§ **Data extracts**:

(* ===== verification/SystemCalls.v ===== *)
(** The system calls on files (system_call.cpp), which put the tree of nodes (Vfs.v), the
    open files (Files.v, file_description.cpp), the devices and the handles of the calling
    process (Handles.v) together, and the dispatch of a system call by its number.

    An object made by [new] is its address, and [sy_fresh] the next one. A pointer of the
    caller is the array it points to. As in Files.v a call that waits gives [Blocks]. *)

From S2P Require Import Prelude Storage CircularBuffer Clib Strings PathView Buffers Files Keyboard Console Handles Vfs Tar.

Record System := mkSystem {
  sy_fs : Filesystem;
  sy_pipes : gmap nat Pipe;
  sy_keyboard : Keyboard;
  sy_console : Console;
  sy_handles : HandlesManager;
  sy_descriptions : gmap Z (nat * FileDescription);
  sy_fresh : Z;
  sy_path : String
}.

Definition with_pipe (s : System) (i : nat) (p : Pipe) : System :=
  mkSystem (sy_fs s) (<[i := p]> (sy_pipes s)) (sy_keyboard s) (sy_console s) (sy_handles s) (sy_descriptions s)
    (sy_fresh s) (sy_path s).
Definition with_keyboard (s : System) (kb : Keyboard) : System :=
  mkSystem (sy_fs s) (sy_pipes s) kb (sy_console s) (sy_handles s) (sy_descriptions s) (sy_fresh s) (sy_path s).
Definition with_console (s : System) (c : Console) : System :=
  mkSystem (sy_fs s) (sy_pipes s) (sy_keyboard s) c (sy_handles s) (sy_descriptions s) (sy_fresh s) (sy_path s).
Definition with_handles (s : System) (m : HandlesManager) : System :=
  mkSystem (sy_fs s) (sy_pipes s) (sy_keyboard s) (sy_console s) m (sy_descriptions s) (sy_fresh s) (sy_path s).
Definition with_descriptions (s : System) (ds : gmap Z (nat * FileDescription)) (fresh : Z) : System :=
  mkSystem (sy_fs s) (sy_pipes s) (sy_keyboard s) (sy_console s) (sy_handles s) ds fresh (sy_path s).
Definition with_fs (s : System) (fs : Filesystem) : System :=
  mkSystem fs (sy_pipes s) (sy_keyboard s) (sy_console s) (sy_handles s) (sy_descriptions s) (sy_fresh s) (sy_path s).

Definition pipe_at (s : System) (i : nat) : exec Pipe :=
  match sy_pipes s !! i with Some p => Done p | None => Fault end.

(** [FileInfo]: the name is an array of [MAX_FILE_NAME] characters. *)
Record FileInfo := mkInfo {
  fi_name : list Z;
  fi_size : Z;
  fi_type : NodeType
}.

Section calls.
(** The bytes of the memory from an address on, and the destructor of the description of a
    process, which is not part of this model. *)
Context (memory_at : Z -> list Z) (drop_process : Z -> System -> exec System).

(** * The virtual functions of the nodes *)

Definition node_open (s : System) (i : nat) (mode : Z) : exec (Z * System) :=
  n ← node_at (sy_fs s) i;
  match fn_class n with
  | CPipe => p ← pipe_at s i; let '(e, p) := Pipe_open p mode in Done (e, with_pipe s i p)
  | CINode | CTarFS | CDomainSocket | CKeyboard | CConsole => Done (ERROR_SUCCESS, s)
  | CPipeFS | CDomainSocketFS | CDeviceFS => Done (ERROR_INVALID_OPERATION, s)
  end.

§ **Work request**: From the listing above, return the lines starting at the one with "(** [FileInfo]: the" and ending at the one with "match fn_class n with", both kept, exactly as they appear and nothing more.

§ **Response box**:
(** [FileInfo]: the name is an array of [MAX_FILE_NAME] characters. *)
Record FileInfo := mkInfo {
  fi_name : list Z;
  fi_size : Z;
  fi_type : NodeType
}.

Section calls.
(** The bytes of the memory from an address on, and the destructor of the description of a
    process, which is not part of this model. *)
Context (memory_at : Z -> list Z) (drop_process : Z -> System -> exec System).

(** * The virtual functions of the nodes *)

Definition node_open (s : System) (i : nat) (mode : Z) : exec (Z * System) :=
  n ← node_at (sy_fs s) i;
  match fn_class n with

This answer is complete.